Telkom University is one of the higher education institutions in Indonesia that produce competent and competitive graduates at both national and international levels. One of the study programs in Telkom University is Industrial Engineering. The study program aims to keep the average waiting time as low as possible to maintain the study program accreditation possession. The problem raises when the average of waiting time of FRI in 2023 Increases up to 3,89 months which is higher than the average in 2022 (3.72 months). Specifically, the average of student waiting time of Industrial Engineering Study Program is 4.16 months which is higher than the average of FRI waiting time. According to the Head of Industrial Engineering, several factors that may contribute to student having longer waiting are the lack of English Proficiency, longer study duration and student involvement in non-academic activities. Hence looking back to the current waiting time of the study program, the head of Industrial Engineering Study Program perceived this as a significant problem since it may detrimentally affect the accreditation possession. Based on this problem, it is necessary to prevent this problem by developing waiting time prediction model which can predict whether or not student will have waiting time of less than equal six months or more which is then incorporated into a dashboard.
The final project aims to develop a model prediction to predict the student waiting time by employing Naïve Bayes Algorithm. The final project also follows the data mining methodology of Knowledge Discovery and Database (KDD) and naïve bayes algorithm to develop the prediction model. The attribute predictors used to develop the model are gender, study duration, GPA, English Proficiency (EPrT) Score, and Student Activity Transcript (TAK) points. The attribute class is the student waiting time with the category of less than equal to 6 months or more than 6 months. The data are sourced from tracer study of 2016-2018 Industrial Engineering cohort alumni with the data split scheme of 80% for the data training and the data testing of 20%.

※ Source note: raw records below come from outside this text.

(** * gw2-pathfinder: the recommendation view

    A shallow embedding of [backend/recommendations.py] (the
    [RecommendationView.get] handler) and of the [Achievement] model of
    [backend/models.py], followed by the properties of the affinity
    estimator and of the bucketer.

    The handler talks to two collaborators, the remote progress API and the
    catalog store.  Both are part of an explicit [World]; the handler is a
    computation that reads the world, records the accesses it makes and
    either returns a response or raises. *)

From Stdlib Require Import ZArith String List Bool Lia Sorted Permutation.
From Stdlib Require Import Floats.SpecFloat.
From stdpp Require Import base option list gmap strings.

Open Scope Z_scope.

(** ** The Python operations the handler relies on *)

Module Py.

(** Exceptions that can escape the handler. *)
Inductive exn : Type :=
| ZeroDivisionError
| OverflowError
| RequestError.

Definition result (A : Type) : Type := exn + A.

Definition ret {A} (x : A) : result A := inr x.

Definition bind {A B} (m : result A) (k : A -> result B) : result B :=
  match m with
  | inl e => inl e
  | inr x => k x
  end.

(** Python floats are IEEE 754 binary64 numbers. *)
Definition prec : Z := 53.
Definition emax : Z := 1024.
Definition float : Type := spec_float.

Definition float_of_int (z : Z) : float :=
  match z with
  | Z0 => S754_zero false
  | Zpos p => S754_finite false p 0
  | Zneg p => S754_finite true p 0
  end.

(** [a / b] on two ints: the binary64 number nearest to the exact
    quotient (ties to even); a zero divisor and a quotient too large for
    a float raise. *)
Definition truediv (a b : Z) : result float :=
  if b =? 0 then inl ZeroDivisionError
  else
    match SFdiv prec emax (float_of_int a) (float_of_int b) with
    | S754_infinity _ => inl OverflowError
    | q => inr q
    end.

(** [x > y] on floats. *)
Definition float_gt (x y : float) : bool := SFltb y x.

(** The literal [0.7]: the binary64 number nearest to 7/10. *)
Definition lit_0_7 : float :=
  Eval vm_compute in SFdiv prec emax (float_of_int 7) (float_of_int 10).

(** [needle in hay] on two strings: substring test. *)
Fixpoint str_contains (needle hay : string) : bool :=
  match hay with
  | EmptyString => String.prefix needle EmptyString
  | String _ rest => String.prefix needle hay || str_contains needle rest
  end.

(** [x in xs] on a list of strings. *)
Definition list_contains (x : string) (xs : list string) : bool :=
  existsb (String.eqb x) xs.

(** [x in xs] on a list of ints. *)
Definition int_in (x : Z) (xs : list Z) : bool :=
  existsb (Z.eqb x) xs.

(** A decoded JSON value, for the fields the handler only passes along. *)
#[warnings="-register-all"]
Inductive json : Type :=
| JNull
| JBool (b : bool)
| JInt (n : Z)
| JStr (s : string)
| JList (l : list json)
| JDict (d : list (string * json)).

(** Truth value of an optional string ([None] and [""] are falsy). *)
Definition truthy_str (o : option string) : bool :=
  match o with
  | None => false
  | Some s => negb (String.eqb s EmptyString)
  end.

(** Truth value of an optional boolean (as returned by [d.get(k)]). *)
Definition truthy_bool (o : option bool) : bool := default false o.

End Py.

Notation "'py' x ← m ; k" := (Py.bind m (fun x => k))
  (at level 20, x name, m at level 100, k at level 200).

(** ** Data model *)

(** A row of the catalog ([backend/models.py]). *)
Module Achievement.
Record t : Type := mk {
  gw2_id : Z;
  name : string;
  description : string;
  requirement : string;
  category_name : string;
  group_name : string;
  flags : list string;
  tiers : list Py.json;
  rewards : list Py.json;
  is_legendary : bool;
  community_priority : bool
}.

Definition with_community_priority (b : bool) (a : t) : t :=
  mk (gw2_id a) (name a) (description a) (requirement a) (category_name a)
     (group_name a) (flags a) (tiers a) (rewards a) (is_legendary a) b.
End Achievement.

(** A progress record of the remote API: [{id, current, max, done, bits}].
    Every field but [id] is read with [dict.get] and may be missing. *)
Module Progress.
Record t : Type := mk {
  id : Z;
  current : option Z;
  max : option Z;
  done : option bool;
  bits : option (list Z)
}.
End Progress.

(** The projection placed in the buckets ([ach_data]). *)
Module AchData.
Record t : Type := mk {
  id : Z;
  name : string;
  requirement : string;
  category : string;
  progress : Z;
  max : Z
}.
End AchData.

(** The five buckets ([recommendations]). *)
Module Recommendations.
Record t : Type := mk {
  nearly_complete : list AchData.t;
  legendary : list AchData.t;
  pvp : list AchData.t;
  story : list AchData.t;
  exploration : list AchData.t
}.

Definition empty : t := mk [] [] [] [] [].
End Recommendations.

(** What the handler hands to [Response]. *)
Inductive body : Type :=
| ErrorBody (error : string)
| RecommendationsBody (recommendations : Recommendations.t).

Record Response : Type := mkResponse { data : body; status : Z }.

(** ** The collaborators *)

(** The catalog store: the rows of the [Achievement] table and the
    collation the database uses for [ORDER BY name]. *)
Record Store : Type := mkStore {
  rows : list Achievement.t;
  name_le : string -> string -> bool
}.

(** The world of one request: what the remote API answers to a GET with
    the given url and headers (already decoded by [.json()]), and the
    catalog. *)
Record World : Type := mkWorld {
  gw2_api : string -> list (string * string) -> Py.result (list Progress.t);
  objects : Store
}.

(** Accesses to the collaborators, in the order they happen. *)
Inductive event : Type :=
| HttpGet (url : string) (headers : list (string * string))
| QueryFilterIn (ids : list Z)
| QueryExcludeIn (ids : list Z).

(** A handler computation: reads the world, logs its accesses, returns or
    raises. *)
Definition View (A : Type) : Type := World -> list event * Py.result A.

Definition vret {A} (x : A) : View A := fun _ => ([], inr x).

Definition vbind {A B} (m : View A) (k : A -> View B) : View B :=
  fun w =>
    match m w with
    | (t1, inl e) => (t1, inl e)
    | (t1, inr x) =>
        match k x w with
        | (t2, r) => (t1 ++ t2, r)
        end
    end.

The result of this final project shows that the prediction model achieved the accuracy of 65.95%. The use of the tracer study data of 2016-2018 by using naïve bayes algorithm shows the precision and recall of 65% and 97% respectively. The predictive dashboard has two features to predict student waiting time, namely manual input and upload data in the form of excel. The dashboard designed for predicting student waiting time has been verified and validated, meeting user requirements.
The implication of the prediction model and dashboard will assist the Head of the Industrial Engineering Study Program in monitoring and predicting student waiting time. The results of the prediction model will be used as a tool to help the head of the industrial engineering study program to make decisions and devise appropriate strategies. This streamlined approach not only enhances the accuracy of waiting time predictions but also helps identify areas needing intervention or improvement, ultimately contributing to better learning outcomes and more effective academic management.